Rubem Fonseca

Il caso Morel è un libro del 1973, che Fazi editore pubblica oggi per la prima volta in traduzione italiana (ringrazio la casa editrice per la copia in anteprima).
Un giallo complicatissimo, non per l’intreccio in sé (la soluzione del caso è, anzi, piuttosto semplice e relegata in secondo piano), quanto per l’accavallarsi di realtà e finzione, non sempre facile da distinguere per il lettore.
Un testo metanarrativo ovvero un libro che parla di un altro libro, cioè quello composto dal protagonista Paul Morel: da artista famoso che era, Morel, infatti, si improvvisa scrittore e inizia a raccontare la propria vita, mentre si trova in carcere perché accusato (a suo dire ingiustamente) dell’omicidio della sua convivente.
Le pagine del libro di Morel si intrecciano alla narrazione vera e propria, ulteriormente complicata dal fatto che a leggerle in anteprima è Vilela, un ex ispettore che ha lasciato la Polizia per diventare a sua volta scrittore e che tende ad immedesimarsi nella biografia e nel libro dell’accusato.
A questi due piani del racconto, si aggiungono pagine ‘tecniche’ come i verbali della polizia o i referti dell’autopsia, e pagine ‘intime’, come quelle del diario della donna assassinata.
Devo dire la verità, soprattutto all’inizio ho fatto tanta fatica a capire e ad andare avanti nella lettura, un po’ disturbata anche dallo stile, per i miei gusti troppo spinto in alcune (tante) parti.
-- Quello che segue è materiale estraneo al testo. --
(* ===== verification/_CoqProject ===== *)
-Q . S2P
Prelude.v
Effects.v
RustStr.v
Validation.v
Fs.v
Archive.v
ArchiveExtract.v
Posix.v
Bearer.v
Auth.v
Protocol.v
Logging.v
Process.v
ProcessFacts.v
MachineRules.v
ProcessLive.v
Accounts.v
Config.v
RunAs.v
Output.v
Artifacts.v
ArtifactZip.v
ArtifactFacts.v
ArtifactTheorems.v
ArtifactWalk.v
Tasks.v
TaskFacts.v
TaskStream.v
TaskOutput.v
TaskPrograms.v
TaskTheorems.v
TaskSessions.v
ServiceStatus.v
ServiceProcess.v
Supervisor.v
SupervisorTheorems.v
Services.v
ServiceTheorems.v
ServiceStart.v
ServiceExamples.v
Sessions.v
Updates.v
UpdateFrames.v
UpdateApply.v
UpdatePrepare.v
UpdateConfine.v
UpdateTheorems.v
SessionSystem.v
SessionInv.v
SessionOwner.v
SessionSafety.v
SessionProgress.v
SessionDurable.v
SessionAdmission.v
SessionSpec.v
SessionExamples.v
Http.v
ClientSource.v
ClientPackage.v
ClientFacts.v
ClientTheorems.v
ClientCleanup.v
HostPng.v
HostObservation.v
HostFacts.v
HostTransport.v
HostPublish.v
HttpHost.v
HttpUploads.v
HttpTheorems.v
HostExamples.v
CliOutput.v
CliStream.v
CliArchive.v
CliSettings.v
CliSession.v
CliSessionTheorems.v
CliRun.v
CliHost.v
CliExamples.v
Il modo di esprimersi di Morel è come lui, del resto: “debosciato, depravato, scabroso e pernicioso”.
È vero, d’altra parte, che sono numerosissime (e bellissime) le citazioni letterarie inserite tra le pagine, come a voler riportare verso “l’alto” il livello stilistico “basso” con cui l’artista si esprime.
Nella seconda metà dell’opera, le vicende si fanno più chiare e lineari (non a caso, è la parte in cui si diradano le inserzioni del romanzo di Morel) e si giunge ad un finale ambiguo e variamente interpretabile, che è un po’ l’asso nella manica del libro, il suo punto di forza maggiore.